Savigny and another survivor, the geographer-engineer Alexandre Corréard, subsequently wrote a book with their own account of the incident, published in 1817. It went through five editions by 1821 and was also published with success in English, German, Dutch, Italian, and Korean translations. A revision of the text in later editions increased the political thrust of the work.

Shipwreck site found

In 1980, a French marine archaeological expedition led by Jean-Yves Blot located the Méduse shipwreck site off the coast of modern-day Mauritania. The team operated out of the port city of Nouadhibou, approximately north of the wreck site, and used four sailboats as the expedition's working vessels.
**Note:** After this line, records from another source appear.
(* ===== verification/VoldataFacts.v ===== *)
(** * Correctness of the uuid store

    The representation invariant of the map and of the files, what every
    operation does on each branch, crash atomicity of a save, the save/load
    round trip, and the invariant over every sequence of operations. *)
From S2P Require Import Prelude CppString Types Utils State Json Voldata.

(** ** Invariants *)
Definition entry_ok (k : string) (e : VoldataUuidEntry) : Prop :=
  ve_fsUuid e = k /\ IsUuidValid k = true /\ sforall is_ascii7 k = true /\
  1 <= ve_slotIndex e <= MAX_VOLDATA_SLOT_COUNT /\ ve_mountPath e = BuildMountPathForSlot (ve_slotIndex e).

Definition slots_distinct (m : UuidMap) : Prop :=
  forall k1 k2 e1 e2, m !! k1 = Some e1 -> m !! k2 = Some e2 -> ve_slotIndex e1 = ve_slotIndex e2 -> k1 = k2.

Definition MapInv (m : UuidMap) : Prop :=
  map_Forall entry_ok m /\ slots_distinct m /\ Z.of_nat (size m) <= MAX_VOLDATA_SLOT_COUNT.

Lemma MapInv_empty : MapInv ∅.
Proof.
  split_and!; [apply map_Forall_empty| |].
  - intros k1 k2 e1 e2 H. by rewrite lookup_empty in H.
  - rewrite map_size_empty. unfold MAX_VOLDATA_SLOT_COUNT. lia.
Qed.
The primary search tool was a one-of-a-kind magnetometer developed by the CEA.
The search area was defined on the basis of the accounts of survivors of Méduse and, more importantly, on the records of an 1817 French coastal mapping expedition that found the vessel's remains still projecting above the waves. The background research proved to be so good that the expedition team located the shipwreck site on the first day of searching. They then recovered enough artifacts to identify the wreck positively and to mount an exhibit in the Marine Museum in Paris.

In popular culture

Géricault's painting

Impressed by accounts of the shipwreck, the 25-year-old artist Théodore Géricault decided to create an oil painting based on the incident and contacted the writers in 1818. His work depicts a moment recounted by one of the survivors: prior to their rescue, the passengers saw a ship on the horizon, which they tried to signal. She disappeared, and in the words of one of the surviving crew members, "From the delirium of joy, we fell into profound despondency and grief". The ship Argus reappeared two hours later and rescued those who remained. The painting, titled Le Radeau de la Méduse, is considered an iconic work of the French Romantic movement and Géricault's masterpiece. It is on display in the Louvre.